The author did not test the DFU flow, so I'm not sure why they're blaming the DFU port documentation.

Certainly there is a bug in the external disk upgrade sequence if switching the disk to a different (also non-DFU? They didn't specify) port solved their problem. But that's not necessarily related to which port is the DFU port.

To be clear, DFU (Device Firmware Upgrade) is a standard USB protocol (from 2004!), for a device to receive upgrades from a host. It is a specific port on the mac because that's all the boot-rom can support. This system does not come into play when booting from or upgrading an external disk, as the author was struggling with, because the external disk cannot be a USB Host to drive the DFU.

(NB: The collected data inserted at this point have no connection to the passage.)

(** "what do you remember" saves a note; "what did i tell you" reads
    the note back. *)
Lemma remember_before_recall_witness :
  let asked := lit "what do you remember" in
  let told := lit "what did i tell you" in
  (contains (lit "remember") asked = true
   /\ any_in earlier_triggers asked = false
   /\ match_intent asked <> RecallMemory
   /\ match_intent asked = Remember
   /\ parse_and_execute asked = execute Remember asked)
  /\ (match_intent told = RecallMemory
      /\ (contains (lit "do you know anything") told = true
          \/ contains (lit "what did i tell you") told = true)
      /\ contains (lit "remember") told = false
      /\ any_in earlier_triggers told = false).
Proof.
  intros asked told.
  assert (Hrem : contains (lit "remember") asked = true) by reflexivity.
  assert (Hearly : any_in earlier_triggers asked = false) by reflexivity.
  assert (Htold : match_intent told = RecallMemory) by reflexivity.
  destruct (remember_before_recall asked) as (Ha & _).
  destruct (Ha Hrem) as (Hnot & Hsave).
  destruct (Hsave Hearly) as (Hi & Hrun).
  destruct (remember_before_recall told) as (_ & Hb & _).
  split.
  - repeat split; assumption.
  - split; [exact Htold|exact (Hb Htold)].
Defined.

(** C3, as stated, fails at the empty utterance: it matches no keyword,
    yet nothing is passed to the web search; the turn does nothing. *)
Lemma empty_utterance_not_searched :
  let w := Sample.session_with Sample.laptop [] [] in
  any_in triggers [] = false
  /\ match_intent [] = FallbackSearch
  /\ parse_and_execute [] w = (Ret true, w)
  /\ invocations (trace (snd (parse_and_execute [] w))) = []
  /\ parse_and_execute [] w <> execute FallbackSearch [] w.
Proof.
  intros w.
  split; [reflexivity|].
  split; [reflexivity|].
  split; [reflexivity|].
  split; [reflexivity|].
  vm_compute; discriminate.
Qed.

Section Fallback.

Lemma no_trigger_no_test (query : str) :
  any_in triggers query = false ->
  any_in earlier_triggers query = false
  /\ contains (lit "remember that") query || contains (lit "remember") query
     = false
  /\ contains (lit "do you know anything") query
     || contains (lit "what do you remember") query
     || contains (lit "what did i tell you") query = false
  /\ contains (lit "play") query || contains (lit "play song") query = false
  /\ contains (lit "joke") query = false.
Proof.
  unfold triggers; rewrite any_in_app; intros H.
  apply orb_false_elim in H as [Hearly H].
  unfold any_in in H; cbn [existsb] in H.
  repeat match goal with
         | H : _ || _ = false |- _ =>
             apply orb_false_elim in H; destruct H
         end.
  repeat split;
    repeat match goal with
           | E : ?b = false |- context [?b] => rewrite E
           end; reflexivity.
Qed.

(** The fallback is taken exactly when no keyword occurs. *)
Lemma fallback_iff_no_trigger (query : str) :
  match_intent query = FallbackSearch <-> any_in triggers query = false.
Proof.
  split.
  - intros Hi.
    assert (Hearly : any_in earlier_triggers query = false)
      by (apply earlier_tests_pass; auto 6).
    unfold triggers; rewrite any_in_app, Hearly; cbn [orb].
    destruct (earlier_tests_fail query Hearly)
      as (E1 & E2 & E3 & E4 & E5 & E6 & E7 & E8 & E9 & E10).
    revert Hi; unfold match_intent.
    rewrite E1, E2, E3, E4, E5, E6, E7, E8, E9, E10.
    unfold any_in; cbn [existsb].
    repeat match goal with
           | |- (if ?b then _ else _) = _ -> _ =>
               destruct b eqn:?; [discriminate|]
           end.
    intros _.
    repeat match goal with
           | H : _ || _ = false |- _ =>
               apply orb_false_elim in H; destruct H
           end.
    repeat match goal with
           | E : ?b = false |- context [?b] => rewrite E
           end.
    reflexivity.
  - intros H.
    destruct (no_trigger_no_test query H) as (Hearly & F1 & F2 & F3 & F4).
    destruct (earlier_tests_fail query Hearly)
      as (E1 & E2 & E3 & E4 & E5 & E6 & E7 & E8 & E9 & E10).
    unfold match_intent.
    now rewrite E1, E2, E3, E4, E5, E6, E7, E8, E9, E10, F1, F2, F3, F4.
Qed.

(** What [search_in_chrome] does with a non-empty query. *)
Lemma search_in_chrome_runs (query : str) (w : World) :
  falsy query = false ->
  exists w' : World,
    search_in_chrome query w = (Ret tt, w')
    /\ invocations (trace w')
       = invocations (trace w) ++ [H_search_in_chrome query]
    /\ In (BrowserTab (search_url query)) (trace w').
Proof.
  intros Hq.
  unfold search_in_chrome, bind, tell, ask, ret; rewrite Hq.
  unfold speak; cbn [lit list_ascii_of_string app falsy].
  unfold tell; cbn [env emit].
  destruct (browser_fails (env w) _) eqn:Hb.
  - eexists; split; [reflexivity|].
    cbn [trace emit]; split.
    + rewrite !invocations_app; cbn; now rewrite !app_nil_r.
    + rewrite !in_app_iff; cbn; auto 8.
  - eexists; split; [reflexivity|].
    cbn [trace emit]; split.
    + rewrite !invocations_app; cbn; now rewrite !app_nil_r.
    + rewrite !in_app_iff; cbn; auto 8.
Qed.

End Fallback.

(** C3, amended.  For every non-empty utterance [parse_and_execute] runs
    the one branch [match_intent] names.  A non-empty utterance in which
    no keyword occurs takes the fallback: the turn returns [true], the
    only handler entered is [search_in_chrome], with the whole utterance
    as its query, and the browser is sent to the search for it. *)
Theorem fallback_search (query : str) (w : World) :
  falsy query = false ->
  parse_and_execute query w = execute (match_intent query) query w
  /\ (any_in triggers query = false ->
      match_intent query = FallbackSearch
      /\ exists w' : World,
           parse_and_execute query w = (Ret true, w')
           /\ invocations (trace w')
              = invocations (trace w) ++ [H_search_in_chrome query]
           /\ In (BrowserTab (search_url query)) (trace w')).
Proof.
  intros Hq; split.
  - now rewrite (parse_and_execute_dispatch query Hq).
  - intros Hnone.
    assert (Hi : match_intent query = FallbackSearch)
      by (now apply fallback_iff_no_trigger).
    split; [exact Hi|].
    rewrite (parse_and_execute_dispatch query Hq), Hi.
    destruct (search_in_chrome_runs query
                (emit (Spoke did_not_understand) w) Hq)
      as (w' & Hrun & Hinv & Htab).
    exists w'; split.
    + cbn [execute]; unfold bind at 1 2.
      fold did_not_understand.
      rewrite (speak_says did_not_understand w eq_refl).
      now rewrite Hrun.
    + split; [|exact Htab].
      rewrite Hinv; cbn [trace emit].
      rewrite invocations_app; cbn; now rewrite app_nil_r.
Qed.

(** "tell me about tides" holds no keyword. *)
Lemma fallback_search_witness :
  let query := lit "tell me about tides" in
  let w := Sample.session_with Sample.laptop [] [] in
  falsy query = false
  /\ any_in triggers query = false
  /\ parse_and_execute query w = execute (match_intent query) query w
  /\ match_intent query = FallbackSearch
  /\ exists w' : World,
       parse_and_execute query w = (Ret true, w')
       /\ invocations (trace w')
          = invocations (trace w) ++ [H_search_in_chrome query]
       /\ In (BrowserTab (search_url query)) (trace w').
Proof.
  intros query w.
  assert (Hq : falsy query = false) by reflexivity.
  assert (Hnone : any_in triggers query = false) by reflexivity.
  destruct (fallback_search query w Hq) as (Hrun & Hfall).
  destruct (Hfall Hnone) as (Hi & Hsearch).
  split; [exact Hq|].
  split; [exact Hnone|].
  split; [exact Hrun|].
  split; [exact Hi|exact Hsearch].
Defined.

(** ** Slot extraction *)

(** C6, as stated, fails: one pass of [replace] can bring the halves of
    a keyword together, and a second extraction then removes it. *)
Lemma extraction_not_idempotent :
  (wiki_term (lit "wikiwikipediapedia") = lit "wikipedia"
   /\ wiki_term (wiki_term (lit "wikiwikipediapedia")) = [])
  /\ (search_terms (lit "seasearchrch") = lit "search"
      /\ search_terms (search_terms (lit "seasearchrch")) = [])
  /\ (song_title (lit "plplayay imagine") = lit "play imagine"
      /\ song_title (song_title (lit "plplayay imagine")) = lit "imagine")
  /\ wiki_term (wiki_term (lit "wikiwikipediapedia"))
     <> wiki_term (lit "wikiwikipediapedia").
Proof.
  repeat split; try reflexivity.
  vm_compute; discriminate.
Qed.

(** C6, amended.  Extraction is idempotent on every utterance whose
    extracted value holds no trigger keyword of its intent any more:
    "wikipedia" for the Wikipedia term, "search" and "google" for the
    search terms, "play" for the song title. *)
Theorem extraction_idempotent_when_clean (query : str) :
  (contains (lit "wikipedia") (wiki_term query) = false ->
   wiki_term (wiki_term query) = wiki_term query)
  /\ (contains (lit "search") (search_terms query) = false ->
      contains (lit "google") (search_terms query) = false ->
      search_terms (search_terms query) = search_terms query)
  /\ (contains (lit "play") (song_title query) = false ->
      song_title (song_title query) = song_title query).
Proof.
  split; [|split].
  - intros H; unfold wiki_term at 1.
    rewrite (replace_absent (lit "wikipedia") [] _ eq_refl H).
    apply strip_idem.
  - intros Hs Hg; unfold search_terms at 1.
    rewrite (replace_absent (lit "search in chrome") [] _ eq_refl
               (contains_absent (lit "search") (lit "search in chrome") _
                  eq_refl Hs)).
    rewrite (replace_absent (lit "search") [] _ eq_refl Hs).
    rewrite (replace_absent (lit "google") [] _ eq_refl Hg).
    apply strip_idem.
  - intros H; unfold song_title at 1.
    rewrite (replace_absent (lit "play") [] _ eq_refl H).
    rewrite (replace_absent (lit "play song") [] _ eq_refl
               (contains_absent (lit "play") (lit "play song") _ eq_refl H)).
    apply strip_idem.
Qed.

And I'm guessing that the reason macOS doesn't give more details is because macOS is likely not involved in the step that fails (maybe iBoot is?), and they didn't develop a way for the failing step to communicate failure data back to macOS. Yet another UX failure.

I have dealt with M1 Max and M4 Max MacBook Pros DFU mode many times[1], and the documentation is accurate. The primary DFU port is definitely what Apple says. I don't know, other ports may or may not exhibit DFU-like capabilities also; if so that would be unsupported and does not change correctness of Apple documentation.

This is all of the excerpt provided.